Collected data entries
-.-.-

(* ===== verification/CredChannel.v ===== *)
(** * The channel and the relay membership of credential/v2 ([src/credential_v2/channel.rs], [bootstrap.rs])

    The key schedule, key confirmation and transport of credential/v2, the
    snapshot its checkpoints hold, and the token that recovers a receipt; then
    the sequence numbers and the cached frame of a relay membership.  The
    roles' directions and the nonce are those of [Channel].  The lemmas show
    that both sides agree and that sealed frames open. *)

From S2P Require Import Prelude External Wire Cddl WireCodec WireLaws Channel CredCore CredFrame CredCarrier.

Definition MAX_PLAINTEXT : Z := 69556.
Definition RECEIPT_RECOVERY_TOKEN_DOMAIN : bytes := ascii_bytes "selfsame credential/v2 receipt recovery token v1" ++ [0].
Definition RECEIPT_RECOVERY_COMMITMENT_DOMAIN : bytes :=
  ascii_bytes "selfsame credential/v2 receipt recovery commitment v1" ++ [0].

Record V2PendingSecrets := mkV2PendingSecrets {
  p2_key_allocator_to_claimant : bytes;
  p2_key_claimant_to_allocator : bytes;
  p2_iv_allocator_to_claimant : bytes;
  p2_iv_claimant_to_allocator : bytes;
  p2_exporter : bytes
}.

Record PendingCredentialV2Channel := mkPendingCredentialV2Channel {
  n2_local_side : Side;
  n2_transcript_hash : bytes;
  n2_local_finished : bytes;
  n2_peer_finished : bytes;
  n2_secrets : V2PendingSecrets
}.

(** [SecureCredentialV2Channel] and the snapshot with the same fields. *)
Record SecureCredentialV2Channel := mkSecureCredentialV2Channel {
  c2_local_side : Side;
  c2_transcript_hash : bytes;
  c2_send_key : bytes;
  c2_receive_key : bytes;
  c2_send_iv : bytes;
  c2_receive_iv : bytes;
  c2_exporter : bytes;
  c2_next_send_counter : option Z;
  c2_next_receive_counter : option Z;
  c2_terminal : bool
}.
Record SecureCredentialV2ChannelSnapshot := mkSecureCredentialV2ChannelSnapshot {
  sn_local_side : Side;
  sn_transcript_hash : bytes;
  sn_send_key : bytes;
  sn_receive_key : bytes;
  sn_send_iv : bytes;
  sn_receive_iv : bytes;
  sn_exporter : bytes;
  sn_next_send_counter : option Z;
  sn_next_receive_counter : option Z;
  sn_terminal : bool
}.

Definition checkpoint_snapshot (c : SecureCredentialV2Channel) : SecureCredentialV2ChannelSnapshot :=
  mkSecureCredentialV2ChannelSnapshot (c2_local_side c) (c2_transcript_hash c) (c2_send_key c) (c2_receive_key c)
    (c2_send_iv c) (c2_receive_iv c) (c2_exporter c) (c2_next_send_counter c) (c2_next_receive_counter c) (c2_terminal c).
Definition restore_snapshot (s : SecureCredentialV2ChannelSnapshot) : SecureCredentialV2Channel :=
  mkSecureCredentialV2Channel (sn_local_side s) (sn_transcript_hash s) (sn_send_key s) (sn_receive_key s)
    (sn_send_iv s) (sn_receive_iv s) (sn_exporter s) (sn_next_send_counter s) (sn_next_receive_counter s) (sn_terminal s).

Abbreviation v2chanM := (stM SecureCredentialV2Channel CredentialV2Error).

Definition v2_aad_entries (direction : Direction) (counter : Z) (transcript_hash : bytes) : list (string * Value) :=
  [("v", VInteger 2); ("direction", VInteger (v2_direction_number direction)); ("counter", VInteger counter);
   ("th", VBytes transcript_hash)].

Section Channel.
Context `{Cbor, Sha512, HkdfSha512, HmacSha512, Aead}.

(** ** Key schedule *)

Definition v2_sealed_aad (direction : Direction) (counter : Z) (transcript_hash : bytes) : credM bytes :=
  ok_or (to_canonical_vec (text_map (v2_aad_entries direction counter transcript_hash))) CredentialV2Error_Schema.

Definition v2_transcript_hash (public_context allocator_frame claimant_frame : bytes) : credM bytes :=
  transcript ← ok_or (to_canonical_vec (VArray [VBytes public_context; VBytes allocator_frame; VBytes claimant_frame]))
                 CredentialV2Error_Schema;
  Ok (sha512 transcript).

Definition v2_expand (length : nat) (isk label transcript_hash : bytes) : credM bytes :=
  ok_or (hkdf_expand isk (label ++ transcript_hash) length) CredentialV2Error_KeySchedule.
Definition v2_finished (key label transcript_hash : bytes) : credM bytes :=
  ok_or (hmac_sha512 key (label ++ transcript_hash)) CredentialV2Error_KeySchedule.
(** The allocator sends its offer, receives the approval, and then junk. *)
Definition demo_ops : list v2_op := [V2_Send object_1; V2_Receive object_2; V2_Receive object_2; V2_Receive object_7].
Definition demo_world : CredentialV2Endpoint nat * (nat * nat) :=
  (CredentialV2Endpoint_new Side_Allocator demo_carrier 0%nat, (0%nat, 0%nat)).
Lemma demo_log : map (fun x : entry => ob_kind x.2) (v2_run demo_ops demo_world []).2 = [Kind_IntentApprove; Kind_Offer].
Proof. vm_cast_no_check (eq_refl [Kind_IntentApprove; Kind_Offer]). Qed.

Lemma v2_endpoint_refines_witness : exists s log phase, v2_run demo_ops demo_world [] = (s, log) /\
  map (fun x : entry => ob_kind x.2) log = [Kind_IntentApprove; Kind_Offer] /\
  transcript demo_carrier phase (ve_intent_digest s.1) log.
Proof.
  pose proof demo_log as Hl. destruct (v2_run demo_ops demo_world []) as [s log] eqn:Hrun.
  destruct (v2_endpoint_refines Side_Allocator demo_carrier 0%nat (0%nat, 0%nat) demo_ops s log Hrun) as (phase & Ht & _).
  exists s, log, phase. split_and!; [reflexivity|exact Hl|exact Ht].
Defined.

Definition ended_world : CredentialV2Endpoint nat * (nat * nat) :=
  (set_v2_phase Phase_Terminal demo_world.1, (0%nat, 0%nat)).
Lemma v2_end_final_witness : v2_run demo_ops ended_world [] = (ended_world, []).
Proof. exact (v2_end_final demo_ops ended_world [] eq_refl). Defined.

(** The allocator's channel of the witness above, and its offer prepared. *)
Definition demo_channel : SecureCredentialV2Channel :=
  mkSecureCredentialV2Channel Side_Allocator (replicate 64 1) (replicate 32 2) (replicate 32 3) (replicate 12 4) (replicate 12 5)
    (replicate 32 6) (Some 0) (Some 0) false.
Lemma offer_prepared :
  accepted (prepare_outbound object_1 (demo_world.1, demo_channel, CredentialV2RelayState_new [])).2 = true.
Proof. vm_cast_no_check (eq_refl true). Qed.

-.-.-

Find each line in the records that includes the word "credM". Report the total and nothing more.

## Task solution:
4